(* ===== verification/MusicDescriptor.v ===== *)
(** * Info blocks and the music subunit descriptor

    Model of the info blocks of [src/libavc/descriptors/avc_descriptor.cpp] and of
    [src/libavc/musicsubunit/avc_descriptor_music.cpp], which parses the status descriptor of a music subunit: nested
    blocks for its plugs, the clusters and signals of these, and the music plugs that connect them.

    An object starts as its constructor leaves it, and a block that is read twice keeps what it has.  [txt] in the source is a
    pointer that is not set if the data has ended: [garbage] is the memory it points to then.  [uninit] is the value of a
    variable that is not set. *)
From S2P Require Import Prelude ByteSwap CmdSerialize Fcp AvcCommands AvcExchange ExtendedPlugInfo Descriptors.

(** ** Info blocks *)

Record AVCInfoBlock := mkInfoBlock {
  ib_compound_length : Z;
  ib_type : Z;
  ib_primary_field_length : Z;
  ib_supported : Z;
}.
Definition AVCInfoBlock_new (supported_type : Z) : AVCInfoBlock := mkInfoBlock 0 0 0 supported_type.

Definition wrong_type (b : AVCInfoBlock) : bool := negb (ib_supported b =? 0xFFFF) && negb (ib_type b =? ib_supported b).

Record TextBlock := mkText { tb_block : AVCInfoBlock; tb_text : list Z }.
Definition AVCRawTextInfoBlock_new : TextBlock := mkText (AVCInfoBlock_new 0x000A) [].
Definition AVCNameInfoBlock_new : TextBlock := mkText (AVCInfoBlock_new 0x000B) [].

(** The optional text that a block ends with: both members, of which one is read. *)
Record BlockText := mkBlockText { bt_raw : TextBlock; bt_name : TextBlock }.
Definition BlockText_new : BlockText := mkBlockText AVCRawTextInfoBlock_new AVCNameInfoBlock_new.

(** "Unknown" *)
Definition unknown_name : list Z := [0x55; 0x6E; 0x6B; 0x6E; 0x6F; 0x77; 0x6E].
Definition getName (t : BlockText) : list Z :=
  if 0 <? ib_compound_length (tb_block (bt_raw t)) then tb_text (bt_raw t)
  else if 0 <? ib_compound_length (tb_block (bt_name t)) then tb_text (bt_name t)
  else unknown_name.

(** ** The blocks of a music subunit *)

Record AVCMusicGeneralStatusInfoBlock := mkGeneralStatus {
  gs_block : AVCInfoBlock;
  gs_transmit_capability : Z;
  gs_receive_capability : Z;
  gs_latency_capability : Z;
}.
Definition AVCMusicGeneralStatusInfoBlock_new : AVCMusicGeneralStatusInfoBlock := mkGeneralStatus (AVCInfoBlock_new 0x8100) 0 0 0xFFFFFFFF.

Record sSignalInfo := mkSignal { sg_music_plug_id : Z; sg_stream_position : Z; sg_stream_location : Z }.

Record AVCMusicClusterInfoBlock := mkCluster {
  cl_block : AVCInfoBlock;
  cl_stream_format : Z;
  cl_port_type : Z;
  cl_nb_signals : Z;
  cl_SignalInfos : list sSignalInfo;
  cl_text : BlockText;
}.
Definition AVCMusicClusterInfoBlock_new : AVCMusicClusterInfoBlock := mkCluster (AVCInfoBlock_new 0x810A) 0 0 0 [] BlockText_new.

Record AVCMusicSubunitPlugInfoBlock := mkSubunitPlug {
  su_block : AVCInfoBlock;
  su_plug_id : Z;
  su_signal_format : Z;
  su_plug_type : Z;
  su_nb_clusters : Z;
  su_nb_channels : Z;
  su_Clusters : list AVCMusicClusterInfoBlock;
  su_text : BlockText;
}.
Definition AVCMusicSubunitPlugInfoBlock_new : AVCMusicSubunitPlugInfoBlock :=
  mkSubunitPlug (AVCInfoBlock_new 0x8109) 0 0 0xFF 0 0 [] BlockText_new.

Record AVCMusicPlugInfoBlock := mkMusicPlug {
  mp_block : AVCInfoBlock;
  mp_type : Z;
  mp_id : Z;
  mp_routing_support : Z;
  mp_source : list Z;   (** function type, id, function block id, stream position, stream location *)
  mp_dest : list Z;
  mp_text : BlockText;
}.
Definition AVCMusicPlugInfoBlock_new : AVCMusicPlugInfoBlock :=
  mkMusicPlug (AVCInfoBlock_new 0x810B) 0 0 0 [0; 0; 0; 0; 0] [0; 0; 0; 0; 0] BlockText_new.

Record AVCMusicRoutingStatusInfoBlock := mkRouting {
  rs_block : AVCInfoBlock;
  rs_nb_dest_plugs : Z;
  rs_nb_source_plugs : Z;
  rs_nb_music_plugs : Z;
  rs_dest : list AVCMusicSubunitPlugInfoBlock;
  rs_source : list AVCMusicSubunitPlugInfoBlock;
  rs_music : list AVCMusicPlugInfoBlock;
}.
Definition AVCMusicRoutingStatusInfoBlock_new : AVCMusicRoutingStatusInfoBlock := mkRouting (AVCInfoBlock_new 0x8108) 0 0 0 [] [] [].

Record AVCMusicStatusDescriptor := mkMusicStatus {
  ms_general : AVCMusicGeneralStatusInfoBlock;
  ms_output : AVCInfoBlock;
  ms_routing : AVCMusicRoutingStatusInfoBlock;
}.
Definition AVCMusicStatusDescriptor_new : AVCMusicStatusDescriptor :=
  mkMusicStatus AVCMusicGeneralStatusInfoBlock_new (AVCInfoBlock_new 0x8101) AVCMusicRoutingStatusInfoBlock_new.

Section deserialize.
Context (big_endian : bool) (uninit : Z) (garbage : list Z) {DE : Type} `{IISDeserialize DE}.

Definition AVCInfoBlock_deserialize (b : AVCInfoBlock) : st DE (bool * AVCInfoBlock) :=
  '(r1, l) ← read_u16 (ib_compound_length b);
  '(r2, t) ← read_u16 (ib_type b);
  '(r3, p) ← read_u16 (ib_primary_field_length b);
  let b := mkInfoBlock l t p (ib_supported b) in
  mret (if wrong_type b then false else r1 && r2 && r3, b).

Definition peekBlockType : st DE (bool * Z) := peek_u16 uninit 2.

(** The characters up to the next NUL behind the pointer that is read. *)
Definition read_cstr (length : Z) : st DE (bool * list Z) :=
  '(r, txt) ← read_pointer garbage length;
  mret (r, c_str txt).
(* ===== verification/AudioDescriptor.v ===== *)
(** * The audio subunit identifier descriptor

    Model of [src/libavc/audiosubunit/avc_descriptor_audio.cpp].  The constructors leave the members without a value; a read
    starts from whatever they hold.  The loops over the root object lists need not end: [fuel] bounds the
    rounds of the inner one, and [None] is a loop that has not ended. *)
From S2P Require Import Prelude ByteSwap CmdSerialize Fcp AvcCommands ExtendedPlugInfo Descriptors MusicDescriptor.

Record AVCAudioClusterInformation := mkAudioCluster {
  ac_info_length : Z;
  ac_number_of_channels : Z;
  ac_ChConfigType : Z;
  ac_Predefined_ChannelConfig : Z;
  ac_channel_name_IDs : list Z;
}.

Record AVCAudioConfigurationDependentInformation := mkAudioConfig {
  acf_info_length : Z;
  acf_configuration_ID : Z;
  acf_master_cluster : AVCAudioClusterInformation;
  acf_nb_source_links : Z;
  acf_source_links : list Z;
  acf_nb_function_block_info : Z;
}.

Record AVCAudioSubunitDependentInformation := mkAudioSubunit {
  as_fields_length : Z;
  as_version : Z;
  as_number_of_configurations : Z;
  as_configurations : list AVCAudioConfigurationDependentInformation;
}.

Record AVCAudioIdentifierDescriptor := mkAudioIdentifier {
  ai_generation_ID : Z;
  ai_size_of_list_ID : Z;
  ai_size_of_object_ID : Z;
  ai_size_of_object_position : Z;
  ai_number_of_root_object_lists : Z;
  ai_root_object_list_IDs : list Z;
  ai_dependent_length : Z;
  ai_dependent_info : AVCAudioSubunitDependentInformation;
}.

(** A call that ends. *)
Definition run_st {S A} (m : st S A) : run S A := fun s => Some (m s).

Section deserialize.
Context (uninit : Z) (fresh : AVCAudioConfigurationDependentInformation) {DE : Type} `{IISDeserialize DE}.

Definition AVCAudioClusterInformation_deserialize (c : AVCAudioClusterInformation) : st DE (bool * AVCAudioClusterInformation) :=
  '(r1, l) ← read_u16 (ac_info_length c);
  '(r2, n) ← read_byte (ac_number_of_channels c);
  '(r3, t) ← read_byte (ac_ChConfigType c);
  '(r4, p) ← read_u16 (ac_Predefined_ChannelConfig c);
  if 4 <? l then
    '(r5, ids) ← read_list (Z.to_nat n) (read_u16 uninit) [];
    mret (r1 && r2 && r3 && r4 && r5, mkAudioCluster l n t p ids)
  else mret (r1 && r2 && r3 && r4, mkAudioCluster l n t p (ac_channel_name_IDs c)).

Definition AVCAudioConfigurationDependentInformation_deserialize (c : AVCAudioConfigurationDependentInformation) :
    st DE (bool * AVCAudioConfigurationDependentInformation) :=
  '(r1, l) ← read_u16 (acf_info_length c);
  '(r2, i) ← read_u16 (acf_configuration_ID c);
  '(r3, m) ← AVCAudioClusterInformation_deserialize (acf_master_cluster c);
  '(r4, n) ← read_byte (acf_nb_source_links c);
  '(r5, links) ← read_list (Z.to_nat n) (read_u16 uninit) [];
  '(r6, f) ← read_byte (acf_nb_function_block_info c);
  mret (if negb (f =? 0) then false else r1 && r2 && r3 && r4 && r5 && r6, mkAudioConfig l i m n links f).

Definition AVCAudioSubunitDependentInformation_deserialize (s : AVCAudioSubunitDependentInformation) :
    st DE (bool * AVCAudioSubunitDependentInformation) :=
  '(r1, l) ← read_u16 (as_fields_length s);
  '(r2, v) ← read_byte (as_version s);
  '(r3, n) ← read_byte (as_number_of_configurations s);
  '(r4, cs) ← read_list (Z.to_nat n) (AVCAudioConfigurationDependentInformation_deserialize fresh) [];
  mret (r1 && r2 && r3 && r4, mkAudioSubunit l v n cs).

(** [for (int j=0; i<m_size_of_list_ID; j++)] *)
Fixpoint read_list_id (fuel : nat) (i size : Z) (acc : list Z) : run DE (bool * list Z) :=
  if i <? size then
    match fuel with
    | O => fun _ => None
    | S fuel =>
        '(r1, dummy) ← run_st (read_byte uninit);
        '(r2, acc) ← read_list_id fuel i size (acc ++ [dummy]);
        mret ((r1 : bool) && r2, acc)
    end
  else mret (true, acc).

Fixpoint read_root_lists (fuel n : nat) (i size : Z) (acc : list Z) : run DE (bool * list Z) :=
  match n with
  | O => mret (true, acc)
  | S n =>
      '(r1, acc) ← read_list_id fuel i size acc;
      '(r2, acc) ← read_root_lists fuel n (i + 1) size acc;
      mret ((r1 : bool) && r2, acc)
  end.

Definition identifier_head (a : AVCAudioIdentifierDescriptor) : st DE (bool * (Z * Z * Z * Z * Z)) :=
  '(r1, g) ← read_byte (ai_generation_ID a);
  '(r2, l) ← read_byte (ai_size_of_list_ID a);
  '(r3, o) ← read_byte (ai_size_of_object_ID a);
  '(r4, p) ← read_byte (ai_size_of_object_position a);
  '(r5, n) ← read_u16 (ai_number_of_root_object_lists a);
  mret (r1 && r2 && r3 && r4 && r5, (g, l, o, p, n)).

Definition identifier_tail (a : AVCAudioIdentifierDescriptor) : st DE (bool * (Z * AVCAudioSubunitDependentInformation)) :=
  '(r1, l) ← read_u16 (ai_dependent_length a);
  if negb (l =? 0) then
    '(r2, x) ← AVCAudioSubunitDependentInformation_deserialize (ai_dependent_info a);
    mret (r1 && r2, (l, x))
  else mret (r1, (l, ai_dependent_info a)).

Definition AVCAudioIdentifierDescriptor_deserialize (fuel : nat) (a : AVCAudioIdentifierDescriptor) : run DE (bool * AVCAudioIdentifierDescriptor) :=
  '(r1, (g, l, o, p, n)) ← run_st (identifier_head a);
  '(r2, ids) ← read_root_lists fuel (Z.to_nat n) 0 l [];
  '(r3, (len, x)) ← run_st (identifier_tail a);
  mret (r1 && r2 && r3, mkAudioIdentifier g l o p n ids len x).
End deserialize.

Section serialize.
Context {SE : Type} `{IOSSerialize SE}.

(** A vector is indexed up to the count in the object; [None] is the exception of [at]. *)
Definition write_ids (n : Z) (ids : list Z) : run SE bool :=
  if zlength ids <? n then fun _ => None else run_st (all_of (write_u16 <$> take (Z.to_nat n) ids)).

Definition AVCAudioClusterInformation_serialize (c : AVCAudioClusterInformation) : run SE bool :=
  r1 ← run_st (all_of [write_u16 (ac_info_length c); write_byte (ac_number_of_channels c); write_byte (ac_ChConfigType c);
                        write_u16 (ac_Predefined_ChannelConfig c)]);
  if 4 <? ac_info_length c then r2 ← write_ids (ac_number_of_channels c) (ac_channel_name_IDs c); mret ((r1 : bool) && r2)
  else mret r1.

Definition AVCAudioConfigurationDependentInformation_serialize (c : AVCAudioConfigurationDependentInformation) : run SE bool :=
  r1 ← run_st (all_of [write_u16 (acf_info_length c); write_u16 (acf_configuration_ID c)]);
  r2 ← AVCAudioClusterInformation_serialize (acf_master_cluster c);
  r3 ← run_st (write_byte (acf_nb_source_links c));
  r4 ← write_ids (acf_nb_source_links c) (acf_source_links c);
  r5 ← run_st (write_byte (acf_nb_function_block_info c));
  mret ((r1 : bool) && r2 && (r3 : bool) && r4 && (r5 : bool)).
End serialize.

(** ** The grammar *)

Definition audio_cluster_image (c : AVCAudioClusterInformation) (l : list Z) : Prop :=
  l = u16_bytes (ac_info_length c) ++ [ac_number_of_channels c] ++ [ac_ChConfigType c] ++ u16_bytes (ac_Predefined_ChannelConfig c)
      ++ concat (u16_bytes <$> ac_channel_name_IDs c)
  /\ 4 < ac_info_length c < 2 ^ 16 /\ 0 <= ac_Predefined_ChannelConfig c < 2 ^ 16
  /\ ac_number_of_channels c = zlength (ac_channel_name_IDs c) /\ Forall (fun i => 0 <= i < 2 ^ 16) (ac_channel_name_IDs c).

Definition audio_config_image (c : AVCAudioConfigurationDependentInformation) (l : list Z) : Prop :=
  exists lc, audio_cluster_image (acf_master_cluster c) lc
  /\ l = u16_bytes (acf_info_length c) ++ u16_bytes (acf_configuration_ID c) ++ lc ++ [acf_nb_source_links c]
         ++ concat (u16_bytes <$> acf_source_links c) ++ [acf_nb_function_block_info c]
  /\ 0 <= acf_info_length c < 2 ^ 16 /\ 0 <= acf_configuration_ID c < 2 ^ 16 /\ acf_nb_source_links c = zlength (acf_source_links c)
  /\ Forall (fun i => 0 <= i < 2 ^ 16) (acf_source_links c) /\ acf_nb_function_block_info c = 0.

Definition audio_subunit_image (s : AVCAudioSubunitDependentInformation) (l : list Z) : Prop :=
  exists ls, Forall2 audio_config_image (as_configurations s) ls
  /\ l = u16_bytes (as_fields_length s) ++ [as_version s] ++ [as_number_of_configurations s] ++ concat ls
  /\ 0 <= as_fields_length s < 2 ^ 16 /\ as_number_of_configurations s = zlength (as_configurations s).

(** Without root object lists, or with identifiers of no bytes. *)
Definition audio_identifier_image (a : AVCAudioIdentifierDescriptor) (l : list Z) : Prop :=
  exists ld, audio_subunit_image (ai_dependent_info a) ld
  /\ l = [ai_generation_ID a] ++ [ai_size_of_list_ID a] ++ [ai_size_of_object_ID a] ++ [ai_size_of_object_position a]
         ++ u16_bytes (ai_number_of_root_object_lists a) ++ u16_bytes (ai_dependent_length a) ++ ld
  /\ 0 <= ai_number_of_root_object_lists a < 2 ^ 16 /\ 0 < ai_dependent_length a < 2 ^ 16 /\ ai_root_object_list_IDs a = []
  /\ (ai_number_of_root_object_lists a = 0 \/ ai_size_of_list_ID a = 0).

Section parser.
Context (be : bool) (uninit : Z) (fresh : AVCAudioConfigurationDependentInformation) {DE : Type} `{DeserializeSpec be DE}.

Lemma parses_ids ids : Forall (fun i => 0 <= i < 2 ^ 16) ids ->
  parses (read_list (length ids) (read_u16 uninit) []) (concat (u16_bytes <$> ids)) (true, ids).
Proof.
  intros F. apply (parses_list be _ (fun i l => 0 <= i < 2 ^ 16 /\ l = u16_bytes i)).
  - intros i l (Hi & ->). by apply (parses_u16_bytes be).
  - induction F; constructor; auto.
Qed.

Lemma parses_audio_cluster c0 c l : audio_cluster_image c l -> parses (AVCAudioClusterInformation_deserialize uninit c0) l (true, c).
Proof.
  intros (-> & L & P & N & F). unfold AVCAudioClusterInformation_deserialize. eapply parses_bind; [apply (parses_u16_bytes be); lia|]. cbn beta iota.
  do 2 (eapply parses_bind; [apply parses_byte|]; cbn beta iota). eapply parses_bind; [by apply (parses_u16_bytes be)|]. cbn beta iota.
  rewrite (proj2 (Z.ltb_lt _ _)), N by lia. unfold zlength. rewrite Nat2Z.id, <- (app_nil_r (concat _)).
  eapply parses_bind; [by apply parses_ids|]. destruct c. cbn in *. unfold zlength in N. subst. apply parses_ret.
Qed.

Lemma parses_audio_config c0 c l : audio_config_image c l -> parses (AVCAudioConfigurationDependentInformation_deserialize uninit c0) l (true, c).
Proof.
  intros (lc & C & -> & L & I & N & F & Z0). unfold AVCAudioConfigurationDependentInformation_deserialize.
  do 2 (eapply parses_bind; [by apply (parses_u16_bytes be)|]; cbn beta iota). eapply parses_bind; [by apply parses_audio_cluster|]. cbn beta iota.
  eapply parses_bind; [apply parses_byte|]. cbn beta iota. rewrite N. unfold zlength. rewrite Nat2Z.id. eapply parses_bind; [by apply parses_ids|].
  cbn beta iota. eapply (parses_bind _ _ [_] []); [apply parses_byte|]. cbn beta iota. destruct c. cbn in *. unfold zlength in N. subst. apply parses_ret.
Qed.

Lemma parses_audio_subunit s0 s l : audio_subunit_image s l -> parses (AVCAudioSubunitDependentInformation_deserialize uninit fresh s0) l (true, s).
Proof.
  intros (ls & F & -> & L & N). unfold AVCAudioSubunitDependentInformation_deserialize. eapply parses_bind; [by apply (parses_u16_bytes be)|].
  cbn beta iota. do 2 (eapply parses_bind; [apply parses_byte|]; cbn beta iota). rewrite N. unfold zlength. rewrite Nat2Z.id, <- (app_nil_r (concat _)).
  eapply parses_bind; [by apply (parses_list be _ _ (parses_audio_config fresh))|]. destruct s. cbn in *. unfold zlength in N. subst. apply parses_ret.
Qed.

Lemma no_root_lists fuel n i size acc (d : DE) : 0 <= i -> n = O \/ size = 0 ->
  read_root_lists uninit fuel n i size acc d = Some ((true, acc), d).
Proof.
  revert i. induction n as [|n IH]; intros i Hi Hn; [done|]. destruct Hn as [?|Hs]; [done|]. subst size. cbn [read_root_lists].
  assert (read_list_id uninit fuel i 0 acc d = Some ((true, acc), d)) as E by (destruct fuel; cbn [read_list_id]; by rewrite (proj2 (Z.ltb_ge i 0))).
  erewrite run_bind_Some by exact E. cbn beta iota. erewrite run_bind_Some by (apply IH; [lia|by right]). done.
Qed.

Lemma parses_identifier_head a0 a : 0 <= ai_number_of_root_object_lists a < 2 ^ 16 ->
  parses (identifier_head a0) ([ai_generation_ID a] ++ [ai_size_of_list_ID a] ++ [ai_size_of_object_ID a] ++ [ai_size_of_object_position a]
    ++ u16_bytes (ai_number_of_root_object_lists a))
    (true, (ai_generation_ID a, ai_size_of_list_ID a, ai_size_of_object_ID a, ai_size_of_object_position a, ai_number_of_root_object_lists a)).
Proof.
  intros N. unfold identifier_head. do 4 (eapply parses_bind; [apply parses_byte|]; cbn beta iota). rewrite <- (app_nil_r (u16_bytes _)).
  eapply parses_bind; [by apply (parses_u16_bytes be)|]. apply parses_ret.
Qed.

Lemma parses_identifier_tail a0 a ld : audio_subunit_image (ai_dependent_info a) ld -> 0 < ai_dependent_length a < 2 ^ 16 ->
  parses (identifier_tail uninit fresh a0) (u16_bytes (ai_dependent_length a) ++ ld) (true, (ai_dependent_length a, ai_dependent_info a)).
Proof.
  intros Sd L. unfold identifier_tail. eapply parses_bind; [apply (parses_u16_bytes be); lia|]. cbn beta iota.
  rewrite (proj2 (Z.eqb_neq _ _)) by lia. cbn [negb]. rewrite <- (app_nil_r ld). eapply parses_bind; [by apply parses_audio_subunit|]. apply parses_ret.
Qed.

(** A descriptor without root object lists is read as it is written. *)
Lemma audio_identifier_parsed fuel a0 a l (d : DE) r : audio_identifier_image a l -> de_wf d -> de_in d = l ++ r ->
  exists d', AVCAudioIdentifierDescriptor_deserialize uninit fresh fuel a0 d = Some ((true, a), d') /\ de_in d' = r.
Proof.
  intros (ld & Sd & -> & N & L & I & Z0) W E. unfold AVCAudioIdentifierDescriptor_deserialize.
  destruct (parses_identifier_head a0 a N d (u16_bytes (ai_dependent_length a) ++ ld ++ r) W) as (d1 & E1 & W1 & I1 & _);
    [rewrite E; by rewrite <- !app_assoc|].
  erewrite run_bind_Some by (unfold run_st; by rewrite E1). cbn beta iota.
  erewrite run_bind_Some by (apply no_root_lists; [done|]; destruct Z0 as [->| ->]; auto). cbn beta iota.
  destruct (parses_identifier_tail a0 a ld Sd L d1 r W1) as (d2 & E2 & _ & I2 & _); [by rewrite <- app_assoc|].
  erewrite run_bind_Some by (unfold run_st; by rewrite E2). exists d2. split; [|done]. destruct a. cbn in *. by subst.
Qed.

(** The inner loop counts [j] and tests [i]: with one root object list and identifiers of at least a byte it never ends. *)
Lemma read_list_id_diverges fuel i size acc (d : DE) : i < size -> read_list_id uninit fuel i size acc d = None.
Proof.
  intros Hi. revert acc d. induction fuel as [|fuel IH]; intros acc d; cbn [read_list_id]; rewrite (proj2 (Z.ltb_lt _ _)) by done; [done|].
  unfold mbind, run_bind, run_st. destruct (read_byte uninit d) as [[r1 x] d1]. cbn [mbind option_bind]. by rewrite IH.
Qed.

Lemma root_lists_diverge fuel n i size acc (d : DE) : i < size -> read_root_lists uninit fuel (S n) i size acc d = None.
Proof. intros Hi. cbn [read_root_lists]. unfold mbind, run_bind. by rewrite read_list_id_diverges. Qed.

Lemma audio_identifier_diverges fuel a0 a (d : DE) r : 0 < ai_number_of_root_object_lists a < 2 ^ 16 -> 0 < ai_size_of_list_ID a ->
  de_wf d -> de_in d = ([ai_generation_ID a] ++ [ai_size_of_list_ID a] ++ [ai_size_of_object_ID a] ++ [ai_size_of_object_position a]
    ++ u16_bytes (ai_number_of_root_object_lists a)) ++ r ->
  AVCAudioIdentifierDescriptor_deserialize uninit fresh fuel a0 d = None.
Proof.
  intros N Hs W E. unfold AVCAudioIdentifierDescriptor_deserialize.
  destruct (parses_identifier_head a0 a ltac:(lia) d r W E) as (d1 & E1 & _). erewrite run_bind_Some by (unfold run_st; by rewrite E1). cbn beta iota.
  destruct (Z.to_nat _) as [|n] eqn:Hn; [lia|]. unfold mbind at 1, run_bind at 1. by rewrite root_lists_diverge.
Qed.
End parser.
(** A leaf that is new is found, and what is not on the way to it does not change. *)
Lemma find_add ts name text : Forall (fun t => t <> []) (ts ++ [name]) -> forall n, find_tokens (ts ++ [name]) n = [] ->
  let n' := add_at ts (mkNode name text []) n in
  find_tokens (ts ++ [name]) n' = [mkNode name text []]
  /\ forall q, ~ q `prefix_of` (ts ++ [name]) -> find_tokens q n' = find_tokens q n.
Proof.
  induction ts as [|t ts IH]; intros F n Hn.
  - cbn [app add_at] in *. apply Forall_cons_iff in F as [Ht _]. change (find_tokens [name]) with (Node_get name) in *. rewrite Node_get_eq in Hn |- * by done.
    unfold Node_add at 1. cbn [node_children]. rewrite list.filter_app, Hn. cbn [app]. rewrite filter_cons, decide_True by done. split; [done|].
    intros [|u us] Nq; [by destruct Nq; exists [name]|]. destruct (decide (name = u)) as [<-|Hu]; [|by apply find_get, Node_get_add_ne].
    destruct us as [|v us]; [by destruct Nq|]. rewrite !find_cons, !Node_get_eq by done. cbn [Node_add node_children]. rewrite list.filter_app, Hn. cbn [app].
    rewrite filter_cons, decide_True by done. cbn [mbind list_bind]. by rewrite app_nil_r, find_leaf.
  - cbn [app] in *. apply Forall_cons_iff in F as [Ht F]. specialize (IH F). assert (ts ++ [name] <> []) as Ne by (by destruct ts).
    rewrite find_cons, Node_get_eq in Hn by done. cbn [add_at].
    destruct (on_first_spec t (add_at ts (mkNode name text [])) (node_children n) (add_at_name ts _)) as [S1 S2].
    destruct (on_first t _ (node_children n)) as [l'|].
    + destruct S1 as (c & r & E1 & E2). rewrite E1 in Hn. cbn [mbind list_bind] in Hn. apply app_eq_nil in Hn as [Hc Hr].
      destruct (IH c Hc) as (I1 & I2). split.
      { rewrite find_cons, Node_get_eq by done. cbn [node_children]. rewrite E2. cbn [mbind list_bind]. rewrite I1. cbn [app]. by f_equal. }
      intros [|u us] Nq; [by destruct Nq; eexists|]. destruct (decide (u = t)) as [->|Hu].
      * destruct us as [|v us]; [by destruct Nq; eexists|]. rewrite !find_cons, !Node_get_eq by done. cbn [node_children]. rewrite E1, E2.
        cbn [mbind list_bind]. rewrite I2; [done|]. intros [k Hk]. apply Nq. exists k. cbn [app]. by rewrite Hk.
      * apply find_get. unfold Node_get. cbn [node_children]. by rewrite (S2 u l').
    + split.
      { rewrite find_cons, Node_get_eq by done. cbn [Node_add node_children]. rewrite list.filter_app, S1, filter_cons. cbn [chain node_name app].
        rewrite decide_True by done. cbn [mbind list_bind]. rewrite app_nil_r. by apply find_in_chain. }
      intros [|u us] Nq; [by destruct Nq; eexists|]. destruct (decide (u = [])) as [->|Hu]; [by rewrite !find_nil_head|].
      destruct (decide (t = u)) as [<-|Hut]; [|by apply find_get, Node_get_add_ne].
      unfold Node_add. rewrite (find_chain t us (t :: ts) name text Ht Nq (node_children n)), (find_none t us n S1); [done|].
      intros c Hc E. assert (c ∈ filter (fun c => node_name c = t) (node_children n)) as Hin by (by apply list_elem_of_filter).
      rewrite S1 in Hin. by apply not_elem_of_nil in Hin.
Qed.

-.-.-

Task prompt —
What you give back should be only the lines of the records above, starting at the line with "Record AVCMusicClusterInfoBlock := mkCluster" and ending at the line with "su_block : AVCInfoBlock;", restated word for word.

Expected answer —
Record AVCMusicClusterInfoBlock := mkCluster {
  cl_block : AVCInfoBlock;
  cl_stream_format : Z;
  cl_port_type : Z;
  cl_nb_signals : Z;
  cl_SignalInfos : list sSignalInfo;
  cl_text : BlockText;
}.
Definition AVCMusicClusterInfoBlock_new : AVCMusicClusterInfoBlock := mkCluster (AVCInfoBlock_new 0x810A) 0 0 0 [] BlockText_new.

Record AVCMusicSubunitPlugInfoBlock := mkSubunitPlug {
  su_block : AVCInfoBlock;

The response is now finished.